Our equation of interest \eqref{peq_intro} therefore describes the time-evolution of the
associated state $\Omega_{P(t)}$, within the BDF class in Fock space.
In comparison to other relativistic theories, which usually do \emph{not} take into account the behavior of the vacuum,
the BDF model of \cite{CI} admits the extremely important property that its associated energy
is a \emph{bounded-below functional}, \cf \cite{BBHS,CIL,HLS1}. This property in the following enables
us to prove the existence of global-in-time solutions to equation \eqref{peq_intro}.
From a mathematical point of view, solving the time-dependent non-linear equation \eqref{peq_intro} is not an easy task due to the fact that $P(t)$ is an infinite-rank projector.
Indeed we shall heavily rely on the framework and results provided by
Hainzl-Lewin-S\'er\'e in \cite{HLS1,HLS2}, where the existence of a minimizer $\bar P$ of the BDF energy is proved.

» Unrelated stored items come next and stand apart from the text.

(** X3.  Splitting loses nothing: the complete lines and the carry-over,
    joined by line feeds, are the buffer, and neither a complete line
    nor the carry-over holds a line feed. *)
Theorem X3_lines_and_carry_over_rebuild_buffer (buffer : string) :
  String.concat nl (complete_lines buffer ++ [carry_over buffer]) = buffer
  ∧ Forall no_line_feed (complete_lines buffer ++ [carry_over buffer]).
Proof.
  rewrite <- split_nl_parts. split.
  - induction buffer as [|c s IH]; [done|].
    destruct (decide (c = "010"%char)) as [->|Hc].
    + rewrite split_nl_cons_nl.
      pose proof (split_nl_nonempty s) as Hne.
      destruct (split_nl s) as [|h t] eqn:Hs; [done|].
      change (String.concat nl ("" :: h :: t))
        with ("" +:+ nl +:+ String.concat nl (h :: t)).
      by rewrite IH.
    + rewrite split_nl_cons_other by done.
      pose proof (split_nl_nonempty s) as Hne.
      destruct (split_nl s) as [|h t] eqn:Hs; [done|].
      by rewrite concat_nl_cons_head, IH.
  - induction buffer as [|c s IH]; [by repeat constructor|].
    destruct (decide (c = "010"%char)) as [->|Hc].
    + rewrite split_nl_cons_nl. by constructor.
    + rewrite split_nl_cons_other by done.
      pose proof (split_nl_nonempty s) as Hne.
      destruct (split_nl s) as [|h t] eqn:Hs; [done|].
      apply Forall_cons in IH as [Hh Ht]. constructor; [|done].
      unfold no_line_feed in *. by rewrite split_nl_cons_other, Hh.
Qed.

Lemma processLine_decodeLine (JSON_parse : string → option Message)
    (line : string) (st : App) :
  processLine JSON_parse line st =
    match decodeLine JSON_parse line with
    | Some ev => onParsed ev st
    | None => st
    end.
Proof.
  unfold processLine, decodeLine.
  destruct (_ && _); [|done]. by destruct (negb _).
Qed.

This minimizer is found to be the solution of the self-consistent equation
$$
\bar P=\chi_{(-\ii,0)}(D_{\bar Q}), \quad \mbox{ with $\bar Q=\bar P-P^0$,}
$$
and thus $\bar P$ comprises a stationary solution of \eqref{peq_intro}.
Observe that the equation \eqref{peq_intro} includes the usual self-consistent
interaction of real electrons, as well as additionally the interaction of real
electrons with the Dirac sea (virtual electrons) and its corresponding self-interaction.

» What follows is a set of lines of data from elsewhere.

Lemma launch_all_resolved w : forall msgs i,
  (forall k msg, msgs !! k = Some msg ->
     is_resolved (fst (processMessage env (chain env (i + k)) (ref_id msg) w)) = true) ->
  Forall (fun p => is_resolved (snd p) = true)
    (settle_ticks env i (launch_from env i w msgs))
  /\ map msgId (resolved_values (settle_ticks env i (launch_from env i w msgs)))
     = map ref_id msgs.
Proof.
  induction msgs as [|msg msgs IH]; intros i H; simpl.
  - split; [constructor | reflexivity].
  - destruct (IH (S i)) as [IH1 IH2].
    { intros k m Hk. replace (S i + k) with (i + S k) by lia. now apply H. }
    pose proof (H 0 msg eq_refl) as H0. rewrite Nat.add_0_r in H0.
    destruct (processMessage env (chain env i) (ref_id msg) w) as [[p|e] wi] eqn:Hp;
      simpl in *; [|discriminate].
    split; [constructor; auto|].
    rewrite IH2, (processMessage_msgId _ _ _ _ _ Hp). reflexivity.
Qed.

Lemma launch_rejected_member w : forall msgs i k msg e wk,
  msgs !! k = Some msg ->
  processMessage env (chain env (i + k)) (ref_id msg) w = (Rejected e, wk) ->
  In (chain_tick (chain env (i + k)), Rejected e)
    (settle_ticks env i (launch_from env i w msgs)).
Proof.
  induction msgs as [|m msgs IH]; intros i k msg e wk Hk Hp; [discriminate|].
  destruct k as [|k]; simpl in *.
  - inversion Hk; subst. rewrite Nat.add_0_r in *. rewrite Hp. now left.
  - right. replace (i + S k) with (S i + k) in * by lia. eapply IH; eauto.
Qed.

Lemma launch_member_rejected w : forall msgs i t e,
  In (t, Rejected e) (settle_ticks env i (launch_from env i w msgs)) ->
  exists k msg,
    msgs !! k = Some msg
    /\ fst (processMessage env (chain env (i + k)) (ref_id msg) w) = Rejected e.
Proof.
  induction msgs as [|m msgs IH]; intros i t e Hin; simpl in *; [contradiction|].
  destruct Hin as [Hin|Hin].
  - exists 0, m. rewrite Nat.add_0_r. inversion Hin. auto.
  - destruct (IH _ _ _ Hin) as (k & msg & Hk & Hp).
    exists (S k), msg. replace (i + S k) with (S i + k) by lia. auto.
Qed.

(** *** One chain against the outside world *)

Lemma not_2xx r : response_ok r = false -> ~ (200 <= status r < 300)%Z.
Proof. intros H R. apply response_ok_spec in R. congruence. Qed.

(** The outcome of [sendEmail], whatever it logs. *)
Lemma sendEmail_outcome c self id from payload w :
  fst (sendEmail env c self id from payload w) =
  rbind (fst (getToken env c self w)) (fun data =>
  rbind (js_get data "access_token") (fun token =>
  rbind (js_get data "resource_server_base_uri") (fun base =>
  rbind (chain_fetch c (post_request env self token base id from payload))
    (fun resp =>
       if response_ok resp
       then rbind (json resp) (fun j => js_get j "contactId")
       else Rejected (ApiError (status resp)))))).
Proof.
  set (w1 := record_event
               (ConsoleLog ("sendEmail() - id: " +:+ id +:+ " from: " +:+ from)) w).
  rewrite (getToken_outcome env c self w), <- (getToken_outcome env c self w1).
  unfold sendEmail, then_, catch_, console_log, console_error, emit, settle,
    resolve, reject. simpl. fold w1.
  destruct (getToken env c self w1) as [[data|e] w2]; simpl; [|reflexivity].
  destruct (js_get data "access_token") as [token|e]; simpl; [|reflexivity].
  destruct (js_get data "resource_server_base_uri") as [base|e]; simpl;
    [|reflexivity].
  unfold post_request. rewrite <- (postWorkItem_outcome env c self _ _ _ _ _ _ w2).
  destruct (postWorkItem env c self (workItemURL_of base) token id from payload
              "email" w2) as [[v|e] w3]; reflexivity.
Qed.

Lemma getToken_granted c self w tok base :
  token_granted env c self tok base ->
  exists data,
    fst (getToken env c self w) = Resolved data
    /\ js_get data "access_token" = Resolved tok
    /\ js_get data "resource_server_base_uri" = Resolved base.
Proof.
  intros (resp & j & Hf & Hs & Hj & Ht & Tt & Hu & Tu).
  exists j. rewrite getToken_outcome, Hf. simpl.
  apply response_ok_spec in Hs. rewrite Hs, Hj. simpl.
  rewrite (holding_is_complete j tok base Ht Tt Hu Tu). auto.
Qed.

Lemma getToken_fails c self w e :
  token_fails env c self e -> fst (getToken env c self w) = Rejected e.
Proof.
  intros H. rewrite getToken_outcome.
  destruct H as [e Hf|resp Hf Hs|resp e Hf Hs Hj|resp j Hf Hs Hj Hl];
    rewrite Hf; simpl.
  - reflexivity.
  - now rewrite (response_not_ok _ Hs).
  - apply response_ok_spec in Hs. now rewrite Hs, Hj.
  - apply response_ok_spec in Hs. rewrite Hs, Hj. simpl.
    now rewrite (lacking_is_incomplete j Hl).
Qed.

Lemma token_granted_or_fails c self :
  (exists tok base, token_granted env c self tok base)
  \/ exists e, token_fails env c self e.
Proof.
  destruct (chain_fetch c (token_request env self)) as [resp|e] eqn:Hf.
  - destruct (response_ok resp) eqn:Hs.
    + apply response_ok_spec in Hs.
      destruct (json resp) as [j|e] eqn:Hj.
      * destruct (has_token_and_uri_settles j) as [[|] Hc].
        -- left. destruct (complete_holds j Hc) as (tok & uri & Ht & Tt & Hu & Tu).
           exists tok, uri, resp, j. auto 10.
        -- right. exists ProtocolError.
           apply (token_document_incomplete env c self resp j Hf Hs Hj).
           now apply incomplete_lacks.
      * right. exists e. now apply (token_body_unreadable env c self resp e).
    + right. exists (ApiError (status resp)).
      apply (token_call_refused env c self resp Hf). now apply not_2xx.
  - right. exists e. now apply token_call_fails.
Qed.

(** A successful post makes [sendEmail] resolve to the answer of the post. *)
Lemma sendEmail_posted c self id from payload w contactId :
  work_item_posted env c self id from payload contactId ->
  fst (sendEmail env c self id from payload w) = Resolved contactId.
Proof.
  intros (tok & base & resp & body_ & Hg & Hf & Hs & Hj & Hv).
  rewrite sendEmail_outcome.
  destruct (getToken_granted c self w tok base Hg) as (data & -> & Ht & Hu).
  simpl. rewrite Ht, Hu. simpl. rewrite Hf. simpl.
  apply response_ok_spec in Hs. rewrite Hs, Hj. exact Hv.
Qed.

In the stationary case, one can minimize the BDF energy-functional,
having fixed the total charge $N$ of $Q$.
A minimizer $\tilde P$, with corresponding charge $N$, is then found to be the solution of
an equation of the form (see \cite{CI,HLS3} and \cite[Remark 6]{HLS1})
\begin{equation}
\tilde P=\chi_{(-\ii,\lambda)}(D_{\tilde Q}), \quad \mbox{ with $\tilde Q=\tilde P-P^0$,}
\label{BDF_eq_mol}
\end{equation}
where $\lambda$ is an Euler-Lagrange multiplier interpreted as a chemical potential.
The projector $\tilde P$ is then also a stationary solution of our equation \eqref{peq_intro}.

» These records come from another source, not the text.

(** * Transcriber: speaker attribution, turn grouping and timestamps

    A shallow embedding of [tools/Transcriber/transcribe_audio.py]: the
    speaker resolver [get_speaker_at_time], the merge of Whisper segments with
    diarization segments, the timestamp formatter, the turn grouping of
    [format_transcription_diarized], and the mode selection of [save_outputs]
    and [main].

    Modelling conventions.
    - Times are Python floats in the source.  They are modelled as exact
      rationals ([Q]): the functions below only add, subtract, halve, compare,
      floor-divide and reduce modulo a constant, and none of the properties
      stated here is about rounding.  Two rationals denoting the same number
      ([Qeq]) stand for the same Python value.
    - A Python [str] is a [string]; its characters are read as code points
      below 256.
    - A call that may raise returns a [Py] value: [Returned v] or [Raised e].
    - The insertion-ordered [dict] of the resolver is an association list
      without repeated keys, in insertion order. *)

From Stdlib Require Import QArith Qabs Qround Qminmax ZArith List String Ascii.
From Stdlib Require Import Bool Lia Lqa Sorted Morphisms.
Import ListNotations.

Local Open Scope string_scope.
Local Open Scope list_scope.
Local Open Scope Q_scope.

(* ================================================================= *)
(** ** Python values and built-ins *)

Inductive exn : Type :=
| ValueError
| TypeError.

Inductive Py (A : Type) : Type :=
| Returned (v : A)
| Raised (e : exn).

Arguments Returned {A} v.
Arguments Raised {A} e.

Definition py_bind {A B : Type} (c : Py A) (k : A -> Py B) : Py B :=
  match c with
  | Returned v => k v
  | Raised e => Raised e
  end.

Notation "x <- c ;; k" := (py_bind c (fun x => k))
  (at level 61, c at next level, right associativity).

(** [a < b] on numbers. *)
Definition Qltb (a b : Q) : bool :=
  (Qnum a * QDen b <? Qnum b * QDen a)%Z.

(** [max(a, b)]: the first argument unless the second is strictly greater. *)
Definition py_max2 (a b : Q) : Q := if Qltb a b then b else a.

(** [min(a, b)]: the first argument unless the second is strictly smaller. *)
Definition py_min2 (a b : Q) : Q := if Qltb b a then b else a.

(** [x or default] on an optional string: [None] and [""] are falsy. *)
Definition py_or (x : option string) (default : string) : string :=
  match x with
  | None => default
  | Some "" => default
  | Some s => s
  end.

(** [max(keys, key=f)]: the first key whose value is not exceeded later.
    An empty iterable raises [ValueError]; a key whose value is [None]
    cannot be compared and raises [TypeError]. *)
Fixpoint max_loop (f : string -> option Q) (best : string) (best_val : Q)
         (rest : list string) : Py string :=
  match rest with
  | [] => Returned best
  | k :: rest' =>
      match f k with
      | None => Raised TypeError
      | Some v =>
          if Qltb best_val v then max_loop f k v rest'
          else max_loop f best best_val rest'
      end
  end.

Definition py_max_key (keys : list string) (f : string -> option Q) : Py string :=
  match keys with
  | [] => Raised ValueError
  | k :: rest =>
      match f k with
      | None => match rest with [] => Returned k | _ => Raised TypeError end
      | Some v => max_loop f k v rest
      end
  end.

(* ================================================================= *)
(** ** Insertion-ordered dictionaries from speaker labels to numbers *)

Definition Dict : Type := list (string * Q).

Fixpoint dict_get (d : Dict) (k : string) : option Q :=
  match d with
  | [] => None
  | (k', v) :: d' => if String.eqb k' k then Some v else dict_get d' k
  end.

(** [d.get(k, default)] *)
Definition dict_get_default (d : Dict) (k : string) (default : Q) : Q :=
  match dict_get d k with
  | Some v => v
  | None => default
  end.

(** [d[k] = v]: an existing key keeps its position, a new key goes last. *)
Fixpoint dict_set (d : Dict) (k : string) (v : Q) : Dict :=
  match d with
  | [] => [(k, v)]
  | (k', v') :: d' =>
      if String.eqb k' k then (k', v) :: d' else (k', v') :: dict_set d' k v
  end.

Definition dict_keys (d : Dict) : list string := map fst d.

(* ================================================================= *)
(** ** Segments *)

(** [{"start": float, "end": float, "speaker": str}] of [run_diarization]. *)
Record DiarizationSegment : Type := mkDiar {
  d_start : Q;
  d_end : Q;
  d_speaker : string
}.

(** A Whisper segment, [{"start", "end", "text"}]. *)
Record TranscriptionSegment : Type := mkTrans {
  t_start : Q;
  t_end : Q;
  t_text : string
}.

(** The dictionaries built by the merge and by the grouping loop,
    [{"speaker", "start", "end", "text"}]. *)
Record AttributedSegment : Type := mkAttr {
  a_speaker : string;
  a_start : Q;
  a_end : Q;
  a_text : string
}.

(* ================================================================= *)
(** ** [get_speaker_at_time] *)

Definition DEFAULT_SPEAKER : string := "SPEAKER_00".

(** The overlap of one diarization segment with the window, as the first
    loop computes it. *)
Definition overlap_duration (start end_ : Q) (seg : DiarizationSegment) : Q :=
  let overlap_start := py_max2 start (d_start seg) in
  let overlap_end := py_min2 end_ (d_end seg) in
  py_max2 0 (overlap_end - overlap_start).

(** Body of the first loop. *)
Definition overlap_step (start end_ : Q) (speaker_overlaps : Dict)
           (seg : DiarizationSegment) : Dict :=
  let overlap := overlap_duration start end_ seg in
  if Qltb 0 overlap then
    let speaker := d_speaker seg in
    dict_set speaker_overlaps speaker
             (dict_get_default speaker_overlaps speaker 0 + overlap)
  else speaker_overlaps.

(** [closest_distance]: a number or [float('inf')]. *)
Inductive Distance : Type :=
| Finite (q : Q)
| Infinite.

Definition dist_ltb (q : Q) (d : Distance) : bool :=
  match d with
  | Finite c => Qltb q c
  | Infinite => true
  end.

Definition seg_mid (seg : DiarizationSegment) : Q :=
  (d_start seg + d_end seg) / 2.

(** Body of the second loop, on [(closest_speaker, closest_distance)]. *)
Definition nearest_step (mid_time : Q) (st : option string * Distance)
           (seg : DiarizationSegment) : option string * Distance :=
  let distance := Qabs (mid_time - seg_mid seg) in
  if dist_ltb distance (snd st) then (Some (d_speaker seg), Finite distance)
  else st.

It can be naturally decomposed via
$$\tilde P:=\tilde\Pi+\tilde\gamma$$
where $\tilde\gamma = \chi_{[0,\lambda)}(D_{\tilde Q}) = \sum_{j=1}^N|\phi_j\rangle\langle\phi_j|$
is a finite rank projector representing $N$ electrons, and $\tilde\Pi=\chi_{(-\ii,0)}(D_{\tilde Q})$ is an infinite rank
projector, representing the Dirac sea.
Using \eqref{BDF_eq_mol}, it can easily be seen that the $\phi_j$'s are solutions of the Dirac-Fock equations \cite{ES1},
perturbed by the vacuum polarization potentials created by $\tilde\Pi$.
Since these potentials are of higher order in the coupling constant $\alpha$, the usual Dirac-Fock model is
therefore obtained as a non-variational approximation of the BDF model.
However, for a general projector $P$, and in particular for our time-dependent solution $P(t)$, there is {\em a priori} no way of
performing the above given decomposition between real electrons and the Dirac sea.
As usual in QED, see, \eg \cite{BjDr}, we shall be forced to
introduce an \emph{ultraviolet momentum cut-off} $\Lambda>0$, in order to obtain a well-defined local charge density $\rho_Q$.
The only constraint on this cut-off $\Lambda$ will be its finiteness, which from a physical point of view corresponds
to the assumption that electrons can \emph{not} shrink to a point. (Remark that $\Lambda \sim 10^{280} mc^2$ corresponds to
an electron radius of $10^{-280} cm$.) Such a point-like limit would cause rather unphysical effects,
as discussed for example in \cite{HLS2} and already suggested earlier by Landau et al. \cite{La, LaPo}.
In other words, we want to stress the fact that the UV cut-off
is \emph{not} used as a mathematical tool in order to simplify the problem. Rather, the considered model
\eqref{peq_intro} has no meaning if this cut-off is removed, simply because the function $\rho_Q$, appearing
in \eqref{def_DQ_intro}, has no meaning. From a physical point of view, one may argue that all
observables in the following are cut-off dependent and they diverge as $\Lambda\to\ii$.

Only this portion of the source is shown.